Fui en familia a ver Perfect Days en su estreno. Al salir de la sala, era la única persona que no se mostraba emocionada. Las demás estaban tan conmovidas que sus palabras eran de elogios para Wenders, para Koji Yakusho y, por supuesto, para los baños de Tokio. En ese momento, no entendía mi desazón. Caminé de regreso a casa con una sensación de angustia indescriptible; había algo en ese filme majestuoso que no entendía, en ese protagonista tan bello e idílico que me molestaba. En los días siguientes, cada vez que pensaba en la película, esa angustia volvía y me engullía. ¿No la había entendido? ¿Cómo no iba a ser una película para un espectador como yo si, entre otras cosas, realiza un homenaje profundo y conmovedor a la fotografía analógica, a las librerías de viejo y a la música rock de los años 60? Sus imágenes de los amaneceres de Tokio me conmovían hasta la médula, y ese sonido envolvente que las acompañaba me aguaba el ojo, pero ¿por qué su historia no me satisfacía?

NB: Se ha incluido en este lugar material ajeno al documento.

(* ===== verification/Prog.v ===== *)
(** * Programs that talk to an environment

    A controller of the repository is a function that calls the Kubernetes API
    servers, Azure, the clock and the random source, and decides what to do
    next from what they answer.  [prog E A] is such a function: a finite tree
    whose inner nodes are calls of the signature [E] and whose continuations
    take the answer.  Nothing is assumed of the answers here. *)

From S2P Require Import Prelude.

(** The outcome of a run: the value the Go function returns, or a Go panic. *)
Inductive outcome (A : Type) : Type :=
| Done (a : A)
| Panicked (msg : string).
Arguments Done {A} a.
Arguments Panicked {A} msg.

Inductive prog (E : Type → Type) (A : Type) : Type :=
| Ret (a : A)
| Panic (msg : string)
| Vis (X : Type) (e : E X) (k : X → prog E A).
Arguments Ret {E A} a.
Arguments Panic {E A} msg.
Arguments Vis {E A X} e k.

Section monad.
Context {E : Type → Type}.

Fixpoint bind {A B} (f : A → prog E B) (p : prog E A) : prog E B :=
  match p with
  | Ret a => f a
  | Panic m => Panic m
  | Vis e k => Vis e (λ x, bind f (k x))
  end.

#[global] Instance prog_ret : MRet (prog E) := @Ret E.
#[global] Instance prog_bind : MBind (prog E) := @bind.

Lemma ret_bind {A B} (a : A) (f : A → prog E B) : (mret a ≫= f) = f a.
Proof. done. Qed.

(** One call. *)
Definition call {X} (e : E X) : prog E X := Vis e Ret.

(** A Go [for ... range] loop that threads a state and can return early with
    a value of type [R]: [inl r] leaves the enclosing function with [r]. *)
Fixpoint for_range {A S R} (body : A → S → prog E (R + S)) (l : list A) (s : S)
  : prog E (R + S) :=
  match l with
  | [] => mret (inr s)
  | a :: l =>
      r ← body a s;
      match r with
      | inl early => mret (inl early)
      | inr s' => for_range body l s'
      end
  end.
End monad.

(** ** Runs of a program *)

(** One exchange with the environment. *)
Inductive event (E : Type → Type) : Type :=
| Ev (X : Type) (e : E X) (x : X).
Arguments Ev {E X} e x.

Section semantics.
Context {E : Type → Type}.

(** [exec p t o]: the program can exchange exactly the calls and answers of
    [t] with its environment and then end with [o]. *)
Fixpoint exec {A} (p : prog E A) (t : list (event E)) (o : outcome A) : Prop :=
  match p with
  | Ret a => t = [] ∧ o = Done a
  | Panic m => t = [] ∧ o = Panicked m
  | Vis e k => ∃ x t', t = Ev e x :: t' ∧ exec (k x) t' o
  end.

(** Running a program against an environment that is a state machine. *)
Fixpoint run {A W} (h : ∀ X, E X → W → X * W) (p : prog E A) (w : W) : outcome A * W :=
  match p with
  | Ret a => (Done a, w)
  | Panic m => (Panicked m, w)
  | Vis e k => let '(x, w') := h _ e w in run h (k x) w'
  end.

Lemma run_bind {A B W} (h : ∀ X, E X → W → X * W) (f : A → prog E B) p w :
  run h (p ≫= f) w =
  match run h p w with
  | (Done a, w') => run h (f a) w'
  | (Panicked m, w') => (Panicked m, w')
  end.
Proof.
  unfold mbind, prog_bind. revert w.
  induction p as [a|m|X e k IH]; intros w; simpl; [done|done|].
  destruct (h X e w) as [x w']. apply IH.
Qed.
Lemma run_call {X W} (h : ∀ X, E X → W → X * W) (e : E X) w :
  run h (call e) w = let '(x, w') := h X e w in (Done x, w').
Proof. done. Qed.
End semantics.

(** ** Protocols and weakest preconditions

    A protocol watches the exchange through a state of its own.  [allowed] is
    what the program may call in a state, [answer] is what the environment is
    relied on to answer, [next] is how the exchange moves the state.
    [wp P p s Q]: started in the state [s], the program only makes allowed
    calls as long as the environment answers as relied on, it does not panic,
    and it ends with a value and a state in [Q]. *)
Record protocol (E : Type → Type) (S : Type) : Type := Protocol {
  allowed : ∀ X, E X → S → Prop;
  answer : ∀ X, E X → S → X → Prop;
  next : ∀ X, E X → X → S → S;
}.
Arguments Protocol {E S}.
Arguments allowed {E S} _ {X}.
Arguments answer {E S} _ {X}.
Arguments next {E S} _ {X}.

Section wp.
Context {E : Type → Type} {S : Type}.
Implicit Types (P : protocol E S) (s : S).

Fixpoint wp {A} P (p : prog E A) (s : S) (Q : A → S → Prop) : Prop :=
  match p with
  | Ret a => Q a s
  | Panic _ => False
  | Vis e k => allowed P e s ∧ ∀ x, answer P e s x → wp P (k x) (next P e x s) Q
  end.

Lemma wp_ret {A} P (a : A) s (Q : A → S → Prop) : Q a s → wp P (mret a) s Q.
Proof. done. Qed.

Lemma wp_mono {A} P (p : prog E A) s (Q Q' : A → S → Prop) :
  wp P p s Q → (∀ a s', Q a s' → Q' a s') → wp P p s Q'.
Proof.
  intros Hp HQ. revert s Hp. induction p as [a|m|X e k IH]; intros s; simpl; auto.
  intros [Hal Hk]. split; auto.
Qed.

Lemma wp_bind {A B} P (p : prog E A) (f : A → prog E B) s (Q : B → S → Prop) :
  wp P p s (λ a s', wp P (f a) s' Q) → wp P (p ≫= f) s Q.
Proof.
  unfold mbind, prog_bind. revert s.
  induction p as [a|m|X e k IH]; intros s; simpl; [done|done|].
  intros [Hal Hk]. split; auto.
Qed.

Lemma wp_bind_inv {A B} P (p : prog E A) (f : A → prog E B) s (Q : B → S → Prop) :
  wp P (p ≫= f) s Q → wp P p s (λ a s', wp P (f a) s' Q).
Proof.
  unfold mbind, prog_bind. revert s.
  induction p as [a|m|X e k IH]; intros s; simpl; [done|done|].
  intros [Hal Hk]. split; auto.
Qed.

Lemma wp_call {X} P (e : E X) s (Q : X → S → Prop) :
  allowed P e s → (∀ x, answer P e s x → Q x (next P e x s)) → wp P (call e) s Q.
Proof. done. Qed.

(** The loop rule: [I] holds of the remaining elements, the loop variable and
    the protocol state before each round. *)
Lemma wp_for_range {A T R} P (body : A → T → prog E (R + T))
    (I : list A → T → S → Prop) l t s (Q : R + T → S → Prop) :
  (∀ a l' t s, I (a :: l') t s →
     wp P (body a t) s (λ r s', match r with
                                | inl early => Q (inl early) s'
                                | inr t' => I l' t' s'
                                end)) →
  (∀ t s, I [] t s → Q (inr t) s) →
  I l t s → wp P (for_range body l t) s Q.
Proof.
  intros Hb Hend. revert t s. induction l as [|a l IH]; intros t s HI; simpl.
  - by apply wp_ret, Hend.
  - apply wp_bind. eapply wp_mono; [by apply Hb|].
    intros [early|t'] s'; [by intros; apply wp_ret|]. apply IH.
Qed.

(** *** Adequacy: what a weakest precondition says of the runs *)

(** The state after an exchange. *)
Fixpoint after P (s : S) (t : list (event E)) : S :=
  match t with
  | [] => s
  | Ev e x :: t => after P (next P e x s) t
  end.

(** The environment answered as relied on. *)
Fixpoint honest P (s : S) (t : list (event E)) : Prop :=
  match t with
  | [] => True
  | Ev e x :: t => answer P e s x ∧ honest P (next P e x s) t
  end.

Definition call_allowed P (ev : event E) (s : S) : Prop :=
  match ev with Ev e _ => allowed P e s end.

Theorem wp_adequate {A} P (p : prog E A) s Q t o :
  wp P p s Q → exec p t o → honest P s t →
  (∀ t1 ev t2, t = t1 ++ ev :: t2 → call_allowed P ev (after P s t1)) ∧
  ∃ a, o = Done a ∧ Q a (after P s t).
Proof.
  revert s t. induction p as [a|m|X e k IH]; intros s t; simpl.
  - intros HQ [-> ->] _. split; [|by eauto]. by intros [|? ?] ? ? Ht.
  - done.
  - intros [Hal Hk] (x & t' & -> & Hex) [Hans Hh].
    destruct (IH x _ t' (Hk _ Hans) Hex Hh) as [Hok Hend]. split; [|done].
    intros [|ev1 t1] ev t2 Ht.
    + apply (f_equal head) in Ht. simpl in Ht. injection Ht as <-. done.
    + pose proof (f_equal tail Ht) as Ht1. simpl in Ht1.
      apply (f_equal head) in Ht. simpl in Ht. injection Ht as <-. eauto.
Qed.

(** Against a state machine that answers as relied on, in lockstep with the
    protocol state, the run ends in [Q]. *)
Theorem wp_run {A W} P (h : ∀ X, E X → W → X * W) (Rel : S → W → Prop)
    (p : prog E A) s w Q :
  (∀ X (e : E X) s w, Rel s w →
     answer P e s (h X e w).1 ∧ Rel (next P e (h X e w).1 s) (h X e w).2) →
  wp P p s Q → Rel s w →
  ∃ a w' s', run h p w = (Done a, w') ∧ Rel s' w' ∧ Q a s'.
Proof.
  intros Hh. revert s w. induction p as [a|m|X e k IH]; intros s w; simpl.
  - intros HQ HR. by exists a, w, s.
  - done.
  - intros [_ Hk] HR. destruct (Hh X e s w HR) as [Hans HR'].
    destruct (h X e w) as [x w'] eqn:Hhe; simpl in *. by eapply IH; eauto.
Qed.
End wp.

(** A round that follows a protocol follows every other one whose states are
    related, which allows as much and relies on as much. *)
Lemma wp_refine {E A S S'} (P : protocol E S) (P' : protocol E S') (sim : S → S' → Prop)
    (p : prog E A) s s' (Q : A → S → Prop) :
  (∀ X (e : E X) s s', sim s s' → allowed P e s → allowed P' e s' ∧
     ∀ x, answer P' e s' x → answer P e s x ∧ sim (next P e x s) (next P' e x s')) →
  sim s s' → wp P p s Q → wp P' p s' (λ a s', ∃ s, sim s s' ∧ Q a s).
Proof.
  intros Hsim. revert s s'. induction p as [a|m|X e k IH]; intros s s' Hs; simpl; [by eauto|done|].
  intros [Hal Hk]. destruct (Hsim X e s s' Hs Hal) as [Hal' Hx]. split; [done|].
  intros x Ha. destruct (Hx x Ha) as [Ha' Hs']. by eapply IH, Hk.
Qed.

(** A program whose calls are some of those of a larger signature. *)
Fixpoint translate {E F : Type → Type} (f : ∀ X, E X → F X) {A} (p : prog E A) : prog F A :=
  match p with
  | Ret a => Ret a
  | Panic m => Panic m
  | Vis e k => Vis (f _ e) (λ x, translate f (k x))
  end.
Lemma wp_translate {E F A S S'} (f : ∀ X, E X → F X) (P : protocol E S) (P' : protocol F S')
    (sim : S → S' → Prop) (p : prog E A) s s' (Q : A → S → Prop) :
  (∀ X (e : E X) s s', sim s s' → allowed P e s → allowed P' (f X e) s' ∧
     ∀ x, answer P' (f X e) s' x → answer P e s x ∧ sim (next P e x s) (next P' (f X e) x s')) →
  sim s s' → wp P p s Q → wp P' (translate f p) s' (λ a s', ∃ s, sim s s' ∧ Q a s).
Proof.
  intros Hsim. revert s s'. induction p as [a|m|X e k IH]; intros s s' Hs; simpl; [by eauto|done|].
  intros [Hal Hk]. destruct (Hsim X e s s' Hs Hal) as [Hal' Hx]. split; [done|].
  intros x Ha. destruct (Hx x Ha) as [Ha' Hs']. by eapply IH, Hk.
Qed.

Arguments wp {E S A} P p s Q : simpl never.
Arguments call : simpl never.
Arguments bind : simpl never.
Arguments prog_bind : simpl never.
Arguments prog_ret : simpl never.

(** ** Symbolic execution

    [wp_step] runs one construct of the program: a bind, a call, a return, a
    conditional.  Functions with a specification in [fleet_wp] are replaced by
    it, the others have to be unfolded by the caller. *)
Ltac wp_step :=
  lazymatch goal with
  | |- wp _ (_ ≫= _) _ _ => apply wp_bind
  | |- wp _ (mret _) _ _ => apply wp_ret
  | |- wp _ (Ret _) _ _ => apply wp_ret
  | |- wp _ (call _) _ _ => apply wp_call; [simpl|intros ? ?; simpl]
  | |- wp _ (match ?x with _ => _ end) _ _ => destruct x eqn:?
  | |- wp _ (let '(_, _) := ?x in _) _ _ => destruct x eqn:?
  | |- wp _ _ _ _ => progress cbv beta zeta
  end.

Hasta que escuché, por el azar del algoritmo, las palabras de Leila Guerriero, en su podcast de la Cadena Ser, que tituló tan bien: Días no tan perfectos, donde manifiesta una desazón parecida a la mía respecto a la película, y gracias a ella pude aclarar mis ideas. Nos dice, a propósito del estilo de vida de Hirayama, que “esa rutina no es el disfrute de lo simple, sino una máscara, la coraza de una defensa solipsista: el hombre, al ser interceptado por el factor humano, se astilla”. Y se hizo la luz. Ella me ayudó a entender que la película está hecha para un determinado público donde no encajo, que se trata de una película para pocos, ¿para gente sana, tal vez?

Por más que Hirayama nos muestre una rutina contemplativa, y por más que el director mismo, en entrevistas, salga a decir que su película es una invitación a la sencillez, este personaje representa males que muchas personas en el mundo padecemos: el aislamiento voluntario, la búsqueda de la soledad y la imposibilidad del llanto, esa fallida necesidad de llorar y las palabras que se ahogan en la garganta y se quedan allí, pudriéndonos por dentro, sin remedio.

Quisiera estar del lado de quienes ven en Perfect Days un llamado a vivir en la contemplación, a vivir una vida austera entre libros y películas analógicas, entre modestos jardines, pero lamentablemente estoy del lado de quienes adoptamos ese estilo de vida, hace ya muchos años, como una medida para protegernos del mundo. Como una renuncia a la vida, dentro de la vida misma, y lamentamos esa decisión segundo a segundo, sin que haya nada qué hacer.

Por último, algunas cuestiones que me dejaron un sinsabor sobre el filme: el capital cultural de Hirayama no habría sido posible sin su familia adinerada, de modo que en la película nos sugieren que él renunció a ella, y prefiere vivir en un barrio pobre, con modestia, pero es innegable que su inclinación por llevar esa misma vida no habría sido posible sin su familia, sin su hermana, quien aparece en una única escena, y es quien se encarga de los cuidados del padre enfermo.

Hasta ahí llega la fábula, porque la realidad es que por más que queramos vivir como Hirayama, tendremos que dedicarnos a ser profesores, empleados de call centers o lavar baños. A estar en aulas, cubículos o baños llenos de mierda. De mierda hedionda, de mierda de verdad y no de la inmaculada apariencia de los baños de Tokio Toilet, que, dicho sea de paso, no son lo general en Japón, sino un cúmulo de diecisiete inodoros públicos diseñados por arquitectos de renombre en Shibuya, un distrito de la capital, quienes llamaron al director alemán, y le pagaron, muchísimo dinero, tanto como para mantener de por vida a un sinfín de Hirayamas, para que produjera el comercial más bonito del mundo.